Problem statement: Exactly how many lines in the data below contain the string "InputMinDelay"? Give that number and nothing else.

Available records:
(** * CloudflareSpeedTest: the probing and measurement engine

    A shallow embedding of the Go packages [utils] (csv.go) and [task]
    (tcping.go, ip.go, download.go), and the properties of the ranking and
    filtering pipeline, the range expander, the parameter checks and the
    download phase.

    Conventions.
    - Go's [int] and [time.Duration] are 64-bit signed integers: [Z], with
      the wrap-around written out where the code computes ([wrap64]).
    - Go's [float32] and [float64] are IEEE 754 binary32 and binary64: the
      Standard Library's [spec_float] with the precision and the exponent
      bound of each format, rounding to nearest even.
    - A slice is a [list]; the [nil] slice and the empty slice are both [nil].
    - A package-level variable is a field of a configuration record which the
      functions that assign it return updated. *)

From Stdlib Require Import ZArith List Bool Lia String Ascii Permutation Sorted.
From Stdlib Require Import Floats.SpecFloat.
Import ListNotations.

Local Open Scope Z_scope.

(** ** Go's primitive types *)

Module Go.

(** The range of [int], [int64] and [time.Duration]. *)
Definition in_int64 (z : Z) : Prop := - 2 ^ 63 <= z < 2 ^ 63.

(** Two's complement wrap-around of 64-bit signed arithmetic. *)
Definition wrap64 (z : Z) : Z := (z + 2 ^ 63) mod 2 ^ 64 - 2 ^ 63.

(** [float32]: 24 bits of precision, infinities at exponent 128. *)
Definition float32 : Type := spec_float.
Definition prec32 : Z := 24.
Definition emax32 : Z := 128.

(** [float64]: 53 bits of precision, infinities at exponent 1024. *)
Definition float64 : Type := spec_float.
Definition prec64 : Z := 53.
Definition emax64 : Z := 1024.

(** The conversion [float32(n)] of an integer, rounded to nearest even. *)
Definition float32_of_int (n : Z) : float32 :=
  binary_normalize prec32 emax32 n 0 false.

(** The conversion of an integer constant to [float64]. *)
Definition float64_of_int (n : Z) : float64 :=
  binary_normalize prec64 emax64 n 0 false.

Definition f32_div (x y : float32) : float32 := SFdiv prec32 emax32 x y.
Definition f64_mul (x y : float64) : float64 := SFmul prec64 emax64 x y.

(** The comparison operators of Go on floats: every comparison with a NaN
    is false, except [!=], which is true. *)
Definition feq (x y : spec_float) : bool := SFeqb x y.
Definition fne (x y : spec_float) : bool := negb (SFeqb x y).
Definition flt (x y : spec_float) : bool := SFltb x y.
Definition fle (x y : spec_float) : bool := SFleb x y.
Definition fgt (x y : spec_float) : bool := SFltb y x.
Definition fge (x y : spec_float) : bool := SFleb y x.

Definition fzero : spec_float := S754_zero false.

Definition is_nan (x : spec_float) : bool :=
  match x with S754_nan => true | _ => false end.

(** [time.Millisecond] and [time.Second], in nanoseconds. *)
Definition Millisecond : Z := 1000000.
Definition Second : Z := 1000 * Millisecond.

End Go.

Import Go.

(** ** Package utils (csv.go) *)

Module utils.

(** An address: [net.IP], a slice of 4 or 16 bytes. *)
Definition IPAddr : Type := list Z.

Definition maxDelay : Z := 9999 * Millisecond.
Definition minDelay : Z := 0 * Millisecond.
Definition maxLossRate : float32 := float32_of_int 1.

(** The package variables of utils that the pipeline reads. *)
Record Vars := mkVars {
  InputMaxDelay : Z;
  InputMinDelay : Z;
  InputMaxLossRate : float32;
  Debug : bool
}.

Definition defaultVars : Vars := mkVars maxDelay minDelay maxLossRate false.

Record PingData := mkPingData {
  IP : IPAddr;
  Sended : Z;
  Received : Z;
  Delay : Z;
  Colo : string
}.

(** [CloudflareIPData] embeds a [*PingData]. No two records of a set share
    their [PingData] (each is allocated by its own probe, see
    [tcpingHandler]), so the pointer is modelled by the value it points to. *)
Record CloudflareIPData := mkIPData {
  pingData : PingData;
  lossRate : float32;
  DownloadSpeed : float64
}.

(** A record as a composite literal [{PingData: data}] builds it. *)
Definition newIPData (data : PingData) : CloudflareIPData :=
  mkIPData data fzero fzero.

Definition set_lossRate (x : float32) (cf : CloudflareIPData) : CloudflareIPData :=
  mkIPData (pingData cf) x (DownloadSpeed cf).

Definition set_DownloadSpeed (x : float64) (cf : CloudflareIPData) : CloudflareIPData :=
  mkIPData (pingData cf) (lossRate cf) x.

Definition set_Colo (c : string) (cf : CloudflareIPData) : CloudflareIPData :=
  let d := pingData cf in
  mkIPData (mkPingData (IP d) (Sended d) (Received d) (Delay d) c)
           (lossRate cf) (DownloadSpeed cf).

(** Assignments to [cf.Sended] and [cf.Received] through the pointer. *)
Definition set_counts (sended received : Z) (cf : CloudflareIPData) : CloudflareIPData :=
  let d := pingData cf in
  mkIPData (mkPingData (IP d) sended received (Delay d) (Colo d))
           (lossRate cf) (DownloadSpeed cf).

(** The quotient [float32(Sended - Received) / float32(Sended)]. *)
Definition computeLossRate (d : PingData) : float32 :=
  let pingLost := wrap64 (Sended d - Received d) in
  f32_div (float32_of_int pingLost) (float32_of_int (Sended d)).

(** [getLossRate] has a pointer receiver: it returns the rate and the
    record as the call leaves it. *)
Definition getLossRate (cf : CloudflareIPData) : float32 * CloudflareIPData :=
  if feq (lossRate cf) fzero then
    let cf' := set_lossRate (computeLossRate (pingData cf)) cf in
    (lossRate cf', cf')
  else (lossRate cf, cf).

Definition PingDelaySet : Type := list CloudflareIPData.
Definition DownloadSpeedSet : Type := list CloudflareIPData.

(** The loop of [FilterDelay]: [data] is the named result the loop appends
    to; [break] returns it, [continue] goes on without appending. *)
Fixpoint FilterDelay_loop (v : Vars) (s data : PingDelaySet) : PingDelaySet :=
  match s with
  | [] => data
  | x :: rest =>
      if InputMaxDelay v <? Delay (pingData x) then data
      else if Delay (pingData x) <? InputMinDelay v then FilterDelay_loop v rest data
      else FilterDelay_loop v rest (data ++ [x])
  end.

Definition FilterDelay (v : Vars) (s : PingDelaySet) : PingDelaySet :=
  if (maxDelay <? InputMaxDelay v) || (InputMinDelay v <? minDelay) then s
  else if (InputMaxDelay v =? maxDelay) && (InputMinDelay v =? minDelay) then s
  else FilterDelay_loop v s [].

(** The loop of [FilterLossRate]. The range variable is a copy of the
    element: [getLossRate] stores the rate in the copy, and it is the copy
    that is appended. *)
Fixpoint FilterLossRate_loop (v : Vars) (s data : PingDelaySet) : PingDelaySet :=
  match s with
  | [] => data
  | x :: rest =>
      let (rate, x') := getLossRate x in
      if fgt rate (InputMaxLossRate v) then data
      else FilterLossRate_loop v rest (data ++ [x'])
  end.

Definition FilterLossRate (v : Vars) (s : PingDelaySet) : PingDelaySet :=
  if fge (InputMaxLossRate v) maxLossRate then s
  else FilterLossRate_loop v s [].

End utils.

Import utils.

(** ** Package sort of Go's library: the interface and the contract of Sort *)

Module sort.

(** [sort.Interface]. An index out of range makes [Less] and [Swap] panic:
    [None]. [Less] returns the collection as the call leaves it, because a
    method may write to it (the loss rate cache of [PingDelaySet]). *)
Class Interface (T : Type) := {
  Len : T -> nat;
  Less : T -> nat -> nat -> option (bool * T);
  Swap : T -> nat -> nat -> option T
}.

Section Contract.
Context {T : Type} (I : Interface T).

(** What a run of [sort.Sort] does to the data: calls of [Less] and [Swap],
    none of which panics. *)
Inductive sort_calls : T -> T -> Prop :=
| calls_done : forall s, sort_calls s s
| calls_less : forall s i j b s1 s2,
    Less s i j = Some (b, s1) -> sort_calls s1 s2 -> sort_calls s s2
| calls_swap : forall s i j s1 s2,
    Swap s i j = Some s1 -> sort_calls s1 s2 -> sort_calls s s2.

(** The data is in ascending order as determined by [Less]: no element is
    less than one before it. *)
Definition ascending (s : T) : Prop :=
  forall i j, (i < j < Len s)%nat -> exists s1, Less s j i = Some (false, s1).

(** Modelled from the documentation of Go's [sort.Sort] (the function is
    not part of this repository): it sorts the data in ascending order as
    determined by [Less], through calls of [Less] and [Swap] only. *)
Definition Sort (s s' : T) : Prop := sort_calls s s' /\ ascending s'.

(** The inner loop of Go's [insertionSort]:
    [for j := i; j > 0 && data.Less(j, j-1); j-- { data.Swap(j, j-1) }]. *)
Fixpoint insert_down (j : nat) (s : T) : option T :=
  match j with
  | O => Some s
  | S j' =>
      match Less s j j' with
      | None => None
      | Some (false, s1) => Some s1
      | Some (true, s1) =>
          match Swap s1 j j' with
          | None => None
          | Some s2 => insert_down j' s2
          end
      end
  end.

(** The outer loop, [for i := 1; i < n; i++], with [n] iterations left. *)
Fixpoint insertion_loop (n i : nat) (s : T) : option T :=
  match n with
  | O => Some s
  | S n' =>
      match insert_down i s with
      | None => None
      | Some s1 => insertion_loop n' (S i) s1
      end
  end.

(** [insertionSort(data, 0, data.Len())], which is what [sort.Sort] runs on
    a collection of at most 12 elements. *)
Definition insertionSort (s : T) : option T :=
  insertion_loop (Len s - 1) 1 s.

End Contract.

End sort.

Import sort.

(** ** The two sort.Interface implementations of csv.go *)

Module utils_sort.

(** The assignment [s[i] = x]; the index is in range where it is used. *)
Fixpoint set_nth {A : Type} (i : nat) (x : A) (l : list A) : list A :=
  match l, i with
  | [], _ => []
  | _ :: t, O => x :: t
  | h :: t, S i' => h :: set_nth i' x t
  end.

(** [PingDelaySet.Less]: the two calls of [getLossRate] write the rate into
    [s[i]] and then into [s[j]]. *)
Definition PingDelaySet_Less (s : PingDelaySet) (i j : nat)
  : option (bool * PingDelaySet) :=
  match nth_error s i with
  | None => None
  | Some x =>
      let (iRate, x') := getLossRate x in
      let s1 := set_nth i x' s in
      match nth_error s1 j with
      | None => None
      | Some y =>
          let (jRate, y') := getLossRate y in
          let s2 := set_nth j y' s1 in
          Some (if fne iRate jRate then flt iRate jRate
                else Delay (pingData x') <? Delay (pingData y'),
                s2)
      end
  end.

(** [s[i], s[j] = s[j], s[i]]. *)
Definition slice_Swap (s : list CloudflareIPData) (i j : nat)
  : option (list CloudflareIPData) :=
  match nth_error s i, nth_error s j with
  | Some x, Some y => Some (set_nth j x (set_nth i y s))
  | _, _ => None
  end.

#[export] Instance PingDelaySet_Interface : Interface PingDelaySet := {
  Len := fun s => List.length s;
  Less := PingDelaySet_Less;
  Swap := slice_Swap
}.

(** [DownloadSpeedSet.Less]: the faster record first. *)
Definition DownloadSpeedSet_Less (s : DownloadSpeedSet) (i j : nat)
  : option (bool * DownloadSpeedSet) :=
  match nth_error s i, nth_error s j with
  | Some x, Some y => Some (fgt (DownloadSpeed x) (DownloadSpeed y), s)
  | _, _ => None
  end.

#[export] Instance DownloadSpeedSet_Interface : Interface DownloadSpeedSet := {
  Len := fun s => List.length s;
  Less := DownloadSpeedSet_Less;
  Swap := slice_Swap
}.

(** The loss rate read off a record, as the exporter reads it. *)
Definition loss (x : CloudflareIPData) : float32 := fst (getLossRate x).

End utils_sort.

Import utils_sort.

(** ** Package task: tcping.go *)

Module tcping.

Definition maxRoutine : Z := 1000.
Definition defaultRoutines : Z := 200.
Definition defaultPort : Z := 443.
Definition defaultPingTimes : Z := 4.

(** The package variables [Routines], [TCPPort] and [PingTimes]. *)
Record PingVars := mkPingVars {
  Routines : Z;
  TCPPort : Z;
  PingTimes : Z
}.

Definition checkPingDefault (p : PingVars) : PingVars :=
  let p1 := if Routines p <=? 0
            then mkPingVars defaultRoutines (TCPPort p) (PingTimes p) else p in
  let p2 := if (TCPPort p1 <=? 0) || (65535 <=? TCPPort p1)
            then mkPingVars (Routines p1) defaultPort (PingTimes p1) else p1 in
  if PingTimes p2 <=? 0
  then mkPingVars (Routines p2) (TCPPort p2) defaultPingTimes else p2.

(** What [checkConnection] returns for one address: the number of
    successful probes, the sum of their delays and the location tag. The
    probes go over the network; their outcome is an input of the model. *)
Record Probe := mkProbe {
  probe_ip : IPAddr;
  probe_recv : Z;
  probe_totalDelay : Z;
  probe_colo : string
}.
(** The result of a call that returned (an empty one stands for a throw). *)
Definition returned (out : Completion MotionAnalyzer.FrameResult * MotionAnalyzer.t)
  : MotionAnalyzer.FrameResult :=
  match fst out with
  | Normal r => r
  | Throw _ => MotionAnalyzer.mkResult [] None None
  end.

(** ** The motion behind a STOP

    Frame [j] of [frames], run from [this], is [fe] and returned [re]; the
    frame [fs] before it returned the START [e0] of hand [h] and left the
    analyzer [started]; the frames [mid] between the two all returned, with
    no event for [h]. *)
Definition motionBehind (Math_sqrt : Q -> Q) (h : Handedness) (this : MotionAnalyzer.t)
    (frames : list Frame) (j : nat) (re : MotionAnalyzer.FrameResult)
    (e0 : MotionEvent.t) (fs : Frame) (started : MotionAnalyzer.t)
    (mid : list Frame) (fe : Frame) : Prop :=
  exists pre post rs,
    frames = pre ++ fs :: mid ++ fe :: post /\
    j = List.length (pre ++ fs :: mid) /\
    crash (handleFrames Math_sqrt pre this) = None /\
    frameOutcome Math_sqrt fs (final (handleFrames Math_sqrt pre this)) = (Normal rs, started) /\
    In e0 (eventsOf h (MotionAnalyzer.events rs)) /\
    MotionEvent.type e0 = START /\
    crash (handleFrames Math_sqrt mid started) = None /\
    eventsOf h (eventLog (handleFrames Math_sqrt mid started)) = [] /\
    fst (frameOutcome Math_sqrt fe (final (handleFrames Math_sqrt mid started))) = Normal re.
(** * cookie.io: the photo-analysis pipeline and its UI state machine

    A shallow embedding of [analyzePhoto] (services/geminiService.ts) and of
    [handleFileSelect] / [resetApp] (src/App.tsx), with the properties of the
    orchestration pipeline stated over it.

    - JavaScript strings are sequences of UTF-16 code units.
    - The vendor SDK ([ai.models.generateContent]), the console and the React
      state setters are effects: a program is a finite tree of effect
      requests, [try]/[catch] is a function on such trees, and [run]
      interprets a tree against an arbitrary stateful service. *)

From Stdlib Require Import List String Ascii NArith Bool Lia.
Import ListNotations.

Local Open Scope N_scope.

(* ===================================================================== *)
(** ** JavaScript strings *)
(* ===================================================================== *)

(** A UTF-16 code unit (a number below 65536) and a string of them. *)
Definition code_unit := N.
Definition js_string := list code_unit.

(** A source-code string literal (ASCII only in this program). *)
Definition lit (s : string) : js_string :=
  map N_of_ascii (list_ascii_of_string s).

(** ECMAScript [WhiteSpace]: TAB, VT, FF, ZWNBSP and the space separators. *)
Definition isWhiteSpace (c : code_unit) : bool :=
  (c =? 9) || (c =? 11) || (c =? 12) || (c =? 32) || (c =? 160)
  || (c =? 5760) || ((8192 <=? c) && (c <=? 8202))
  || (c =? 8239) || (c =? 8287) || (c =? 12288) || (c =? 65279).

(** ECMAScript [LineTerminator]: LF, CR, LS, PS. *)
Definition isLineTerminator (c : code_unit) : bool :=
  (c =? 10) || (c =? 13) || (c =? 8232) || (c =? 8233).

Output below: 4